[Start of section]

(** C16. A projection reset to a watermark and then fed findings one at a time, in any order
    and with repetitions, from evidence with distinct sequence numbers, either reports
    itself STALE or says about risk exactly what a rebuild from that evidence, up to the
    projection's cursor, says. *)
Theorem incremental_matches_rebuild (h : list (Z * RiskCall)) (v : option (gset string))
    (ev : list Finding) (w : BaselineWatermark) (ds : list (Z * Finding)) (now0 now : Z) :
  Forall (fun c => call_consistent c.2 = true) h ->
  NoDup (f_evidence_sequence <$> in_group f_agent_id (wm_agent_id w) ev) ->
  Forall (fun d => d.2 ∈ ev) ds ->
  let s := ingest_all ds (aggregator_reset now0 w (risk_run h (new_aggregator v))).1 in
  exists p, get_posture now (wm_agent_id w) s = Ok p /\
    (p_state p = STALE \/
     exists p', p_state p = HEALTHY /\
       (reconcile_agent now (wm_agent_id w)
          (List.filter (fun f => f_evidence_sequence f <=? p_last_applied_sequence p) ev) w s).2
       = Ok p' /\
       p_state p' = HEALTHY /\ posture_content p' = posture_content p).
Proof.
  intros Hc Hnd Hds s.
  pose proof (risk_run_inv true h (new_aggregator v) (new_aggregator_inv _ _) (fun _ => Hc)) as Hs.
  destruct (aggregator_reset_fed ev now0 w _ Hs) as (a0 & Hl0 & Hf0).
  destruct (ingest_all_fed ev w ds _ a0 Hl0 Hf0 Hds) as (a & Hl & Hf). fold s in Hl.
  pose proof (ff_inv _ _ _ Hf) as Ha. clearbody s.
  unfold get_posture. rewrite Hl, snapshot_inv by done. eexists. split; [done|]. simpl.
  destruct (ff_state _ _ _ Hf) as [Hh|Hst]; [right|by left].
  destruct (fed_rebuild ev w now a Hnd Hf Hh) as (R1 & R2 & R3 & R4).
  rewrite (reconcile_existing _ _ _ _ _ a Hl Ha).
  set (fs := List.filter _ ev) in *. pose proof (rebuild_inv now fs w a Ha) as Hi.
  pose proof (rebuild_ident now fs w a) as Hid. apply (f_equal fst) in Hid.
  assert (ag_state (rebuild_from_findings now fs w a).1 = HEALTHY) as Hst by done.
  set (a' := (rebuild_from_findings now fs w a).1) in *. clearbody a'.
  rewrite snapshot_inv by done. eexists. split_and!; [done|done|done|].
  unfold counts_of in R2. injection R2 as E1 E2 E3. destruct Hi as [_ S L _ _ _ _].
  destruct Ha as [_ S' L' _ _ _ _]. destruct Hf as [_ F2 F3 F4 _ _]. unfold ident, fst in Hid.
  unfold posture_content; simpl. rewrite L, L', S, S'. congruence.
Qed.

(** ** One ingestion *)

Lemma contribute_score f a :
  weighted (ag_counts_by_severity a) <= weighted (ag_counts_by_severity (contribute f a)).
Proof.
  unfold contribute. case_match; simpl; [|done]. rewrite count_severity_weighted.
  destruct (f_severity f); simpl; lia.
Qed.

Lemma applied_score now f a :
  agg_inv a -> f_evidence_sequence f = ag_last_applied_sequence a + 1 ->
  ag_risk_score a <= ag_risk_score (applied now f a).
Proof.
  intros Ha Hs. pose proof (applied_inv now f a Ha Hs) as Ha'.
  destruct (applied_fields now f a) as (_ & _ & _ & _ & _ & Hc).
  apply (f_equal (fun x => x.1.1)) in Hc. unfold counts_of, fst in Hc.
  rewrite (ai_score _ Ha), (ai_score _ Ha'), Hc. apply contribute_score.
Qed.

[End of section]

What the task requires = Restate word for word the lines of the data above, starting at the line containing "agg_inv a ->" and ending at the line containing "destruct (applied_fields now", both included, and nothing more.

Response to the exercise =
  agg_inv a -> f_evidence_sequence f = ag_last_applied_sequence a + 1 ->
  ag_risk_score a <= ag_risk_score (applied now f a).
Proof.
  intros Ha Hs. pose proof (applied_inv now f a Ha Hs) as Ha'.
  destruct (applied_fields now f a) as (_ & _ & _ & _ & _ & Hc).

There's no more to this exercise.